As TechCrunch reports, the deal couldn’t have come soon enough. “With [the App Store’s] immense scale, a few problems have been revealed. The biggest one is app discovery. There are now over 500,000 apps -- how do you find anything?”
“Apple's App Store has limited search and discovery features, something Apple has worked to improve,” writes AppleInsider. A source tells Bloomberg that Apple paid about $50 million for Chomp. “Chomp is, quite simply, a search engine for mobile applications,” explains ReadWriteWeb. “It spans both the iTunes App Store and Android Market and offers more sophisticated and contextually relevant results for search queries.
Indeed, as the company explains on its Web site: "Chomp's proprietary algorithm learns the functions and topics of apps, so you can search based on what apps do, not just what they're called."

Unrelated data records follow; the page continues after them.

(* ===== verification/RouteMap.v ===== *)
(** * Route maps

    The Redis repositories in which the LoRa and OPC-UA adapters keep which thing
    stands for which device, in both directions ([lora/redis/routemap.go],
    [opcua/redis/routemap.go]), and the two maps they stand for.  The keyspace is
    that of [ThingsCache]. *)

From S2P Require Import Prelude JsString ThingsCache.
From stdpp Require Import gmap.

Local Open Scope Z_scope.

Definition COLON : Z := 58.

(** ** The repositories *)

(** [mkey] and [lkey] build the keys of the two directions. *)
Section Repository.
Variable mkey lkey : text -> text.

Definition rm_save (mfxID ext : text) (s : redis) : redis := set (lkey ext) mfxID (set (mkey mfxID) ext s).

Definition rm_get (s : redis) (ext : text) : option text := get s (lkey ext).

(** [None] is an error; nothing is changed then. *)
Definition rm_remove (mfxID : text) (s : redis) : option redis :=
  match get s (mkey mfxID) with
  | None => None
  | Some ext => Some (del (lkey ext) (del (mkey mfxID) s))
  end.

End Repository.

(** The keys of LoRa: [<prefix>:mfx:lora:<id>] and [<prefix>:lora:mfx:<device>]. *)
Definition lora_mkey (prefix mfxID : text) : text := prefix ++ COLON :: js "mfx:lora" ++ COLON :: mfxID.
Definition lora_lkey (prefix loraID : text) : text := prefix ++ COLON :: js "lora:mfx" ++ COLON :: loraID.

(** Those of OPC-UA: [<prefix>:<id>] for both directions. *)
Definition opcua_key (prefix id : text) : text := prefix ++ COLON :: id.

(** ** What they stand for *)

Record routes := Routes { device_of : gmap text text; thing_of : gmap text text }.

Definition no_routes : routes := Routes ∅ ∅.

Definition add_route (mfxID ext : text) (r : routes) : routes :=
  Routes (<[mfxID := ext]> (device_of r)) (<[ext := mfxID]> (thing_of r)).

Definition remove_route (mfxID : text) (r : routes) : option routes :=
  match device_of r !! mfxID with
  | None => None
  | Some ext => Some (Routes (delete mfxID (device_of r)) (delete ext (thing_of r)))
  end.

(** Each thing has a device of its own. *)
Definition paired (r : routes) : Prop := forall t d, device_of r !! t = Some d <-> thing_of r !! d = Some t.

(** ** Refinement *)

Section Refinement.
Variable mkey lkey : text -> text.
Context `{!Inj (=) (=) mkey, !Inj (=) (=) lkey}.
Hypothesis mkey_lkey : forall a b, mkey a <> lkey b.

Definition holds (s : redis) (r : routes) : Prop :=
  (forall t, get s (mkey t) = device_of r !! t) /\ (forall d, get s (lkey d) = thing_of r !! d).

Lemma holds_empty : holds ∅ no_routes.
Proof. split; intros x; unfold get, no_routes; simpl; by rewrite !lookup_empty. Qed.

Lemma holds_save s r t d : holds s r -> holds (rm_save mkey lkey t d s) (add_route t d r).
Proof.
  intros [H1 H2]. unfold rm_save. split; intros x; simpl; rewrite !get_set.
  - destruct (decide (mkey x = lkey d)) as [E|_]; [by apply mkey_lkey in E|].
    destruct (decide (mkey x = mkey t)) as [->%(inj mkey)|Hn]; [by rewrite lookup_insert_eq|].
    rewrite lookup_insert_ne by congruence. apply H1.
  - destruct (decide (lkey x = lkey d)) as [->%(inj lkey)|Hn]; [by rewrite lookup_insert_eq|].
    rewrite lookup_insert_ne by congruence.
    destruct (decide (lkey x = mkey t)) as [E|_]; [by apply symmetry, mkey_lkey in E|]. apply H2.
Qed.

Lemma holds_remove s r t :
  holds s r ->
  match rm_remove mkey lkey t s, remove_route t r with
  | Some s', Some r' => holds s' r'
  | None, None => True
  | _, _ => False
  end.
Proof.
  intros [H1 H2]. unfold rm_remove, remove_route. rewrite H1. destruct (device_of r !! t) as [d|]; [|done].
  split; intros x; simpl; rewrite !get_del.
  - destruct (decide (mkey x = lkey d)) as [E|_]; [by apply mkey_lkey in E|].
    destruct (decide (mkey x = mkey t)) as [->%(inj mkey)|Hn]; [by rewrite lookup_delete_eq|].
    rewrite lookup_delete_ne by congruence. apply H1.
  - destruct (decide (lkey x = lkey d)) as [->%(inj lkey)|Hn]; [by rewrite lookup_delete_eq|].
    rewrite lookup_delete_ne by congruence.
    destruct (decide (lkey x = mkey t)) as [E|_]; [by apply symmetry, mkey_lkey in E|]. apply H2.
Qed.

(** Other keys are left alone. *)
Lemma holds_other s s' r :
  (forall t, get s' (mkey t) = get s (mkey t)) -> (forall d, get s' (lkey d) = get s (lkey d)) ->
  holds s r -> holds s' r.
Proof. intros Hm Hl [H1 H2]. split; intros x; [rewrite Hm; apply H1|rewrite Hl; apply H2]. Qed.

End Refinement.

Lemma paired_empty : paired no_routes.
Proof. intros t d. simpl. by rewrite !lookup_empty. Qed.

(** A thing that keeps its device, and a device no other thing has. *)
Lemma paired_add t d r :
  paired r -> device_of r !! t = None \/ device_of r !! t = Some d ->
  (forall t', device_of r !! t' = Some d -> t' = t) -> paired (add_route t d r).
Proof.
  intros Hp Ht Hd t' d'. simpl.
  destruct (decide (t' = t)) as [->|Ht'], (decide (d' = d)) as [->|Hd'];
    rewrite ?lookup_insert_eq, ?lookup_insert_ne by congruence.
  - done.
  - split; [naive_solver|]. intros H%Hp. naive_solver.
  - split; [intros H; naive_solver|naive_solver].
  - apply Hp.
Qed.

Lemma paired_remove t r r' : paired r -> remove_route t r = Some r' -> paired r'.
Proof.
  intros Hp. unfold remove_route. destruct (device_of r !! t) as [d|] eqn:Hd; [|done]. intros [= <-].
  intros t' d'. simpl. apply Hp in Hd as Ht.
  destruct (decide (t' = t)) as [->|Ht'], (decide (d' = d)) as [->|Hd'];
    rewrite ?lookup_delete_eq, ?lookup_delete_ne by congruence; try done.
  - split; [done|]. intros H%Hp. congruence.
  - split; [|done]. intros H%Hp. congruence.
Qed.

(** ** The keys *)

#[export] Instance lora_mkey_inj p : Inj (=) (=) (lora_mkey p).
Proof. intros a b. unfold lora_mkey. intros H%app_inv_head. by simplify_eq. Qed.
#[export] Instance lora_lkey_inj p : Inj (=) (=) (lora_lkey p).
Proof. intros a b. unfold lora_lkey. intros H%app_inv_head. by simplify_eq. Qed.

Lemma lora_keys_ne p a b : lora_mkey p a <> lora_lkey p b.
Proof. unfold lora_mkey, lora_lkey. intros H%app_inv_head. by simplify_eq. Qed.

“Apple essentially failed to develop a social network with Ping for iTunes,” writes Search Engine Land. “As a secondary benefit of buying Chomp, it may get another opportunity to do so via [Chomp CEO Ben Keighran] and company.”
As MacWorld sums up: “The seemingly obvious explanation behind the Chomp acquisition is that Apple realizes -- like many of its customers and third-party developers -- that, as the number of iOS apps continues its steady climb to a million and beyond, it’s getting harder and harder to discover new apps in the store.”
More broadly, “The acquisition may show Apple’s intent to use its cash to reinvest in its products, as opposed to giving out dividends,” VentureBeat notes.